La storia dei tagli alla cosiddetta “perequazione” degli assegni è in realtà lunga e ha già portato nel 2015 a un pronunciamento della Consulta. In quel caso i giudici ritennero illegittimo il provvedimento adottato tre anni e mezzo prima dal governo Monti; che era intervenuto in maniera ancora più drastica, azzerando la rivalutazione per i trattamenti superiori a tre volte il minimo Inps (circa 1.450 euro mensili in base ai valori dell’epoca). L’esecutivo Renzi, che nel frattempo era subentrato, dovette correre ai ripari con un costoso decreto legge che restituiva, almeno parzialmente, l’adeguamento non riconosciuto in precedenza. Le motivazioni messe nero su bianco dai giudici costituzionali sono le stesse a cui faranno appello le cause che stanno partendo: il principio è che lo Stato può sì decidere di non riconoscere ai pensionati il recupero pieno dell’inflazione, ma deve farlo eventualmente solo in casi particolari e motivando in modo dettagliato e non generico le esigenze di finanza pubblica che portano a una scelta così grave.

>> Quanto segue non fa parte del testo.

Lemma snap_inv_step cur m secs st s :
  snap_inv cur m secs st → snap_inv cur m (secs ++ [s]) (snap_second cur m st s).
Proof.
  intros [Hf Hr Ht Hb Hp Htb Htp]. unfold snap_second. rewrite bucket_sum_spec.
  set (b := default ∅ (buckets m !! s)).
  assert (∀ k, count_at m s k = b !! k) as Hc by done.
  split; simpl.
  - intros k. rewrite merge_flows_lookup, Hf.
    unfold seen, window_bytes, window_packets. rewrite existsb_app, !map_app, !sumZ_app. simpl.
    rewrite Hc, orb_false_r. fold (seen m secs k) (window_bytes m secs k) (window_packets m secs k).
    destruct (b !! k) as [c|]; simpl.
    + rewrite orb_true_r. destruct (seen m secs k) eqn:E; simpl; unfold sum_count; simpl.
      * by rewrite !u64_add_l, !Z.add_0_r.
      * destruct (seen_false _ _ _ E) as [-> ->]. by rewrite !Z.add_0_r.
    + by rewrite orb_false_r, !Z.add_0_r.
  - intros k. unfold rate_seconds, window_bytes. rewrite List.filter_app. simpl.
    destruct (_ <? s); rewrite ?app_nil_r, ?map_app, ?sumZ_app; [|apply Hr].
    rewrite merge_rate_lookup. simpl. rewrite Hc. fold (rate_seconds cur secs).
    fold (window_bytes m (rate_seconds cur secs) k). rewrite Z.add_0_r.
    destruct (b !! k); simpl; [by rewrite Hr, u64_add_l|by rewrite Hr, Z.add_0_r].
  - by rewrite !map_app, Ht.
  - by rewrite map_app, sumZ_app, Hb, u64_add_l; simpl; rewrite Z.add_0_r.
  - by rewrite map_app, sumZ_app, Hp, u64_add_l; simpl; rewrite Z.add_0_r.
  - by rewrite merge_flows_total, Htb, u64_add_r, u64_eq64.
  - by rewrite merge_flows_total, Htp, u64_add_r, u64_eq64.
Qed.

Lemma snap_inv_foldl cur m secs :
  snap_inv cur m secs (foldl (snap_second cur m) (mkSnap ∅ ∅ [] 0 0) secs).
Proof.
  induction secs as [|s secs IH] using rev_ind; [by split|].
  rewrite foldl_app. by apply snap_inv_step.
Qed.

Lemma window_seconds_elem cur s :
  s ∈ window_seconds cur ↔ cur - trafficWindowSeconds < s ≤ cur.
Proof.
  unfold window_seconds. rewrite list_elem_of_fmap. split.
  - intros (o & -> & H%list_elem_of_In%in_rev%list_elem_of_In%elem_of_seqZ). unfold trafficWindowSeconds in *. lia.
  - intros H. exists (cur - s). split; [lia|].
    rewrite list_elem_of_In, <- in_rev, <- list_elem_of_In, elem_of_seqZ. unfold trafficWindowSeconds in *.
    lia.
Qed.

(** Pruning takes nothing out of the window. *)
Lemma count_at_prune cur m s k :
  s ∈ window_seconds cur → count_at (prune cur m) s k = count_at m s k.
Proof.
  intros [? _]%window_seconds_elem. pose proof (prune_spec cur m) as [Hb _].
  unfold count_at. rewrite Hb. by rewrite (proj2 (Z.leb_gt _ _)).
Qed.

Lemma window_prune cur m secs k :
  (∀ s, s ∈ secs → s ∈ window_seconds cur) →
  window_bytes (prune cur m) secs k = window_bytes m secs k ∧
  window_packets (prune cur m) secs k = window_packets m secs k ∧
  seen (prune cur m) secs k = seen m secs k.
Proof.
  unfold window_bytes, window_packets, seen. induction secs as [|s secs IH]; [done|].
  intros H. simpl. destruct IH as (-> & -> & ->); [intros; apply H; by right|].
  by rewrite !count_at_prune by (apply H; by left).
Qed.
End monitor_lemmas.

(** ** Lemmas: the order of flows *)

Global Instance flow_less_weak : WeakOrder flow_less.
Proof.
  assert (∀ x y, Bool.eqb x y = true ↔ x = y) as Hb by apply Bool.eqb_true_iff.
  unfold flow_less.
  apply (weak_lex Source), (weak_lex Destination), (weak_lex ProtocolNumber),
    (weak_lex (λ f, is_nil (SourcePort f)) Bool.eqb (λ a _, a)),
    (weak_lex (λ f, portValue (SourcePort f))),
    (weak_lex (λ f, is_nil (DestinationPort f)) Bool.eqb (λ a _, a)),
    (weak_lex (λ f, portValue (DestinationPort f))),
    (weak_lex (λ f, is_nil (ICMPType f)) Bool.eqb (λ a _, a)),
    (weak_lex (λ f, byteValue (ICMPType f))),
    (weak_lex (λ f, is_nil (ICMPCode f)) Bool.eqb (λ a _, a)),
    (WeakOrder_ltb (λ f, byteValue (ICMPCode f)));
    try apply _; try apply String.eqb_eq; try apply Z.eqb_eq; try apply Z.ltb_irrefl; done.
Qed.

Global Instance flow_le_total : Total flow_le.
Proof.
  intros a b. unfold flow_le. destruct (flow_less b a) eqn:E; [|by left].
  right. by apply wo_asym.
Qed.
Global Instance flow_le_trans : Transitive flow_le.
Proof. intros a b c H1 H2. by apply (wo_trans a b c). Qed.

Lemma sort_flows_sorted l : StronglySorted flow_le (sort_flows l).
Proof. apply Sorted_StronglySorted; [apply _|]. apply (Sorted_merge_sort _). Qed.
Lemma sort_flows_perm l : sort_flows l ≡ₚ l.
Proof. apply merge_sort_Permutation. Qed.

(** ** Lemmas: what a key depends on *)

Lemma slice_of_take {A} lo hi n (p : list A) : (hi ≤ n)%nat → slice lo hi p = slice lo hi (take n p).
Proof.
  intros. unfold slice. rewrite skipn_firstn_comm, take_take. f_equal. lia.
Qed.

Lemma byte_at_take i n p : (i < n)%nat → byte_at p i = byte_at (take n p) i.
Proof. intros. unfold byte_at. by rewrite lookup_take_lt. Qed.

Lemma key_of_prefix p q n :
  length p = length q → take n p = take n q → (0 < n)%nat →
  Z.land (byte_at p 0) 15 * 4 + 4 ≤ Z.of_nat n →
  trafficKeyFromIPv4 p = trafficKeyFromIPv4 q.
Proof.
  intros Hl Ht Hn Hh. unfold trafficKeyFromIPv4, len. rewrite Hl.
  assert (∀ i, (i < n)%nat → byte_at p i = byte_at q i) as Hb.
  { intros. rewrite (byte_at_take i n p), (byte_at_take i n q) by done. by rewrite Ht. }
  assert (∀ lo hi, (hi ≤ n)%nat → slice lo hi p = slice lo hi q) as Hs.
  { intros. rewrite (slice_of_take _ _ n p), (slice_of_take _ _ n q) by done. by rewrite Ht. }
  rewrite <- (Hb 0%nat) by lia.
  set (hl := Z.land (byte_at p 0) 15 * 4) in *.
  case_match; [done|]. case_match; [done|]. bprop.
  assert (24 ≤ n)%nat by lia.
  rewrite !(Hs 12%nat), !(Hs 16%nat), !(Hs 6%nat), !(Hb 9%nat) by lia.
  case_match; [done|]. case_match.
  - case_match; [|done]. by rewrite !Hs by lia.
  - case_match; [|done]. case_match; [|done]. by rewrite !Hb by lia.
Qed.

(** ** A flush is a run of steps *)

Lemma flushHistory_steps {W} ic t (m m' : TrafficMonitor W) (w w' : W) err d :
  flushHistory ic t m w = (err, m', w') →
  ∃ d', rtc mon_step (mkMonState t m None d) (mkMonState t m' None d') ∧
        (err ≠ None → d' = d).
Proof.
  unfold flushHistory. destruct (flush_collect ic t m) as [[secs recs] m1] eqn:E.
  pose proof (step_flush_begin t m d ic secs recs m1 E) as H1.
  pose proof (step_flush_failed t m1 secs d) as H2.
  destruct (historySink m1) as [sink|].
  2:{ intros [= <- <- <-]. exists d. split; [|done]. eauto using rtc_l, rtc_refl. }
  destruct recs as [|r recs].
  { intros [= <- <- <-]. exists d. split; [|done]. eauto using rtc_l, rtc_refl. }
  destruct (sink (r :: recs) w) as [[e|] w1]; intros [= <- <- <-].
  - exists d. split; [|done]. eauto using rtc_l, rtc_refl.
  - exists (d ++ secs). split; [|done].
    eauto using rtc_l, rtc_refl, step_flush_ok.
Qed.

(** ** Properties *)

(** C21: The monitor's memory is bounded and its reference counts are exact: in
    every state a monitor reaches by observations, snapshots, flushes and their
    interleavings, the count kept for a flow key is the number of seconds whose
    bucket holds it (absent when that is zero), and at most 4096 keys exist. *)
Theorem monitor_refcounts {W} t (st : mon_state W) :
  rtc mon_step (mon_init t) st →
  (∀ k, keys (ms_mon st) !! k = positive (refs (buckets (ms_mon st)) k)) ∧
  (size (keys (ms_mon st)) ≤ maxTrackedFlows)%nat.
Proof. intros [[? ?] _ _ _]%mon_inv_reach. done. Qed.

(** C22: No second's aggregates are written to the history twice: over any run
    of the monitor, with observations between the two lock regions of a flush,
    failing sinks, pruning, and flushes that include the current second, the
    seconds that a sink accepted are all different. *)
Theorem history_exactly_once {W} t (st : mon_state W) :
  rtc mon_step (mon_init t) st → NoDup (ms_delivered st).
Proof. by intros [_ ? _ _]%mon_inv_reach. Qed.

(** A snapshot is exact.  Its series is the last 60 seconds, one point
    each; its totals are the sums of the points and also the sums of the flows
    (modulo the width of the counters); its flows are sorted, and there is
    exactly one per key seen in the window, with the key's bytes and packets
    over the window and the rate of its bytes over the last five seconds. *)
Theorem snapshot_exact {W} t (m : TrafficMonitor W) :
  let sn := fst (Snapshot t m) in
  let secs := window_seconds (Unix t) in
  let recent := rate_seconds (Unix t) secs in
  map ptTimestamp (Series sn) = map OfUnix secs ∧
  snBytes sn = u64 (sumZ (map ptBytes (Series sn))) ∧
  snPackets sn = u64 (sumZ (map ptPackets (Series sn))) ∧
  snBytes sn ≡64 sumZ (map Bytes (Flows sn)) ∧
  snPackets sn ≡64 sumZ (map Packets (Flows sn)) ∧
  StronglySorted flow_le (Flows sn) ∧
  ∃ ks, NoDup ks ∧ (∀ k, k ∈ ks ↔ seen m secs k = true) ∧
    Flows sn ≡ₚ map (λ k, trafficFlow k
      (mkCount (u64 (window_bytes m secs k)) (u64 (window_packets m secs k)))
      (u64 (window_bytes m recent k))) ks.
Proof.
  intros sn secs recent. unfold sn, Snapshot. rewrite Unix_Truncate. cbn [fst Series snBytes
    snPackets Flows].
  set (pm := prune (Unix t) m). fold secs.
  pose proof (snap_inv_foldl (Unix t) pm secs) as [Hf Hr Ht Hb Hp Htb Htp].
  set (st := foldl _ _ _) in *.
  split; [exact Ht|]. split; [exact Hb|]. split; [exact Hp|]. split_and!.
  - rewrite <- Htb, sort_flows_perm, map_map, msum_list. apply reflexive_eq.
    f_equal. apply map_ext. by intros [].
  - rewrite <- Htp, sort_flows_perm, map_map, msum_list. apply reflexive_eq.
    f_equal. apply map_ext. by intros [].
  - apply sort_flows_sorted.
  - exists (map fst (map_to_list (sFlows st))). split_and!.
    + apply NoDup_fst_map_to_list.
    + intros k. rewrite list_elem_of_fmap.
      rewrite <- (proj2 (proj2 (window_prune (Unix t) m secs k (λ _ H, H)))). fold pm.
      specialize (Hf k). split.
      * intros ([k' c] & -> & Hc%elem_of_map_to_list). cbn [fst] in *.
        rewrite Hc in Hf. destruct (seen pm secs k'); [reflexivity|discriminate Hf].
      * intros Hs. rewrite Hs in Hf. eexists (_, _). by rewrite elem_of_map_to_list.
    + rewrite sort_flows_perm, map_map. apply reflexive_eq, map_ext_in.
      intros [k c] Hc%list_elem_of_In%elem_of_map_to_list. cbn [fst].
      rewrite Hr. rewrite Hf in Hc. destruct (seen pm secs k); [|discriminate Hc].
      destruct (window_prune (Unix t) m secs k (λ _ H, H)) as (E1 & E2 & _).
      destruct (window_prune (Unix t) m recent k) as (E3 & _ & _).
      { intros s. unfold recent, rate_seconds. rewrite list_elem_of_In, filter_In.
        rewrite list_elem_of_In. by intros []. }
      unfold pm in *. rewrite E1, E2 in Hc. fold recent. rewrite E3. by simplify_eq.
Qed.

(** The monitor is payload-blind: two packets of the same length that
    agree up to four bytes past the IP header leave it in the same state. *)
Theorem monitor_payload_blind {W} t p q (m : TrafficMonitor W) :
  let n := Z.to_nat (Z.land (byte_at p 0) 15 * 4 + 4) in
  length p = length q → take n p = take n q →
  ObservePacket t p m = ObservePacket t q m.
Proof.
  intros n Hl Ht.
  assert (0 ≤ Z.land (byte_at p 0) 15) by (apply Z.land_nonneg; right; lia).
  unfold ObservePacket, len. rewrite (key_of_prefix p q n) by (done || lia). by rewrite Hl.
Qed.

(** ** Witnesses *)

Definition udp_packet (payload : byte) : list byte :=
  [x45; x00; x00; x1d; x00; x00; x00; x00; x40; x11; x00; x00] ++ ip4 10 90 0 2 ++ ip4 10 90 0 3
  ++ [x00; x35; x00; x36] ++ [payload].

Definition busy_monitor : TrafficMonitor unit :=
  ObservePacket (OfUnix 7) (udp_packet x01) NewTrafficMonitor.

Lemma monitor_refcounts_witness :
  size (keys busy_monitor) = 1%nat ∧
  (∀ k, keys busy_monitor !! k = positive (refs (buckets busy_monitor) k)) ∧
  (size (keys busy_monitor) ≤ maxTrackedFlows)%nat.
Proof.
  split; [vm_compute; reflexivity|].
  apply (monitor_refcounts (OfUnix 7) (mkMonState (OfUnix 7) busy_monitor None [])).
  eapply rtc_l; [apply (step_observe_packet _ _ _ _ (udp_packet x01))|apply rtc_refl].
Defined.

Lemma history_exactly_once_witness :
  let '(seconds, _, m) := flush_collect true (OfUnix 7) busy_monitor in
  seconds = [7] ∧ NoDup seconds.
Proof.
  destruct (flush_collect true (OfUnix 7) busy_monitor) as [[seconds records] m] eqn:E.
  split.
  - change seconds with (fst (fst (seconds, records, m))). rewrite <- E.
    vm_compute. reflexivity.
  - refine (history_exactly_once (OfUnix 7)
      (mkMonState (OfUnix 7) (flush_mark seconds m) None seconds) _).
    eapply rtc_l; [apply (step_observe_packet _ _ _ _ (udp_packet x01))|].
    eapply rtc_l; [apply (step_flush_begin _ _ _ _ _ _ _ E)|].
    eapply rtc_l; [apply (step_flush_ok _ _ _ [])|apply rtc_refl].
Defined.

Lemma monitor_payload_blind_witness :
  size (keys busy_monitor) = 1%nat ∧
  busy_monitor = ObservePacket (OfUnix 7) (udp_packet xff) NewTrafficMonitor.
Proof.
  split; [vm_compute; reflexivity|].
  apply (monitor_payload_blind (OfUnix 7) (udp_packet x01) (udp_packet xff));
    vm_compute; reflexivity.
Defined.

Altrimenti risultano violati alcuni diritti sanciti dalla stessa Costituzione, in particolare l’adeguatezza dei redditi per gli interessati, anche sulla base della prestazione lavorativa fornita prima di andare in pensione.
Sono molti i governi che dall’inizio del secolo sono intervenuti in corsa per cambiare le regole vigenti, a danno dei pensionati. La norma che disciplina in via normale la rivalutazione risale al Duemila, ma è stata spesso disapplicata in particolare negli ultimi dodici anni. Prevede che ai trattamenti previdenziali fino a tre volte il minimo Inps sia riconosciuto il 100 per cento dell’inflazione, mentre tra le tre e le cinque volte il minimo e oltre le cinque volte l’adeguamento dovrebbe essere decurtato rispettivamente del 10 e del 25 per cento, solo però per la parte di assegno che supera queste soglie. Le regole attualmente in vigore sono molto più penalizzanti e prevedono tagli dal 15 al 68 per cento ma calcolati sull’intero importo.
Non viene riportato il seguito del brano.